Combination use of immune complexes and a Ca2+ channel blocker azelnidipine enhances interleukin‐12 p40 secretion without T helper type 17 cytokine secretion in human monocyte‐derived dendritic cells

Immune complexes (ICs) improve the capacity of priming specific CD8⁺ cytotoxic T cell responses of dendritic cells (DCs). ICs induce phosphorylation of mitogen‐activated protein kinases (MAPK) and calcium influx, although the precise regulating mechanism still remains unclear. In the present study, we investigated the effect of a Ca2⁺ channel blocker on the phosphorylation of p38 MAPK and extracellular signal‐regulated kinase (ERK) in immature monocyte‐derived DCs stimulated with lipopolysaccharide (LPS) or LPS‐ICs, and the production of interleukin (IL)‐12 family members (p40, p70, IL‐23), T helper type 17 (Th17) cytokines (IL‐6 and IL‐23), tumour necrosis factor (TNF)‐α and IL‐10 were also investigated.
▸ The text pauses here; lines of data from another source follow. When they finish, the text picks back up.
(** A document that does not parse stops the composition loop. *)
Lemma compose_parse_failure (w : world) (config_name : string)
    (parts : list string) (part msg : string) (acc : composition) :
  part ∈ parts → safe_load w part = inl msg →
  ∃ e, for_each parts (compose_part w config_name) acc = Raise e.
Proof.
  intros Hin Hpart. revert acc.
  induction parts as [|p parts IH]; intros acc; [by apply elem_of_nil in Hin|].
  cbn [for_each].
  destruct (compose_part w config_name acc p) as [acc'|e] eqn:Hp;
    [|by exists e].
  apply elem_of_cons in Hin as [->|Hin]; [|by apply IH].
  unfold compose_part in Hp. by rewrite Hpart in Hp.
Qed.

(** Until the composition has returned, [build_and_start] writes nothing;
    if the composition raises, it ends there. *)
Lemma build_and_start_raise (w : world) (cmd : command) (config_name : string)
    (parts : list string) (cid : Py.value) (e : exn) :
  compose w config_name parts = Raise e →
  trace_all not_write (build_and_start w cmd config_name parts cid)
  ∧ ∃ x, ending (build_and_start w cmd config_name parts cid) = Raised x.
Proof.
  intros Hc. unfold build_and_start. rewrite Hc. split.
  - apply trace_all_bind; [by apply trace_all_call_if|]. intros _ _.
    apply trace_all_bind; [apply trace_all_lift|]. by intros c [=].
  - rewrite bind_run. unfold call_if, subprocess_check_call.
    destruct (match cmd with Rebuild => Py.truthy cid | _ => false end);
      [|cbn; by eexists].
    rewrite bind_run. destruct cid; cbn; try by eexists.
    destruct (check_call w _); cbn; by eexists.
Qed.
In comparison with LPS stimulation, LPS‐ICs stimulation enhanced p38 MAPK phosphorylation significantly, which was associated with an increase in IL‐12 p40 monomer/homodimer secretion. LPS‐ICs also enhanced TNF‐α and IL‐6 secretion, but suppressed IL‐23 secretion. The use of azelnidipine (Aze), a long‐acting L‐type Ca2⁺ channel blocker with a high lipid solubility, suppressed p38 MAPK phosphorylation stimulated with LPS or LPS‐ICs, but surprisingly enhanced IL‐12 p40 monomer/homodimer secretion stimulated with LPS‐ICs. This IL‐12 p40 secretion‐enhancing effect was not accompanied by IL‐10 or IL‐23 production, but was associated with ERK phosphorylation. The use of Aze did not affect IL‐12 p70 production. These results suggest that the use of Aze enhances ICs‐mediated IL‐12 p40 secretion without additional IL‐23 secretion. Therefore, the use of Aze and ICs could be a new therapeutic approach to immunomolecular therapy, as it does not cause Th17 differentiation which induces autoimmunity or reduces anti‐tumour immunity.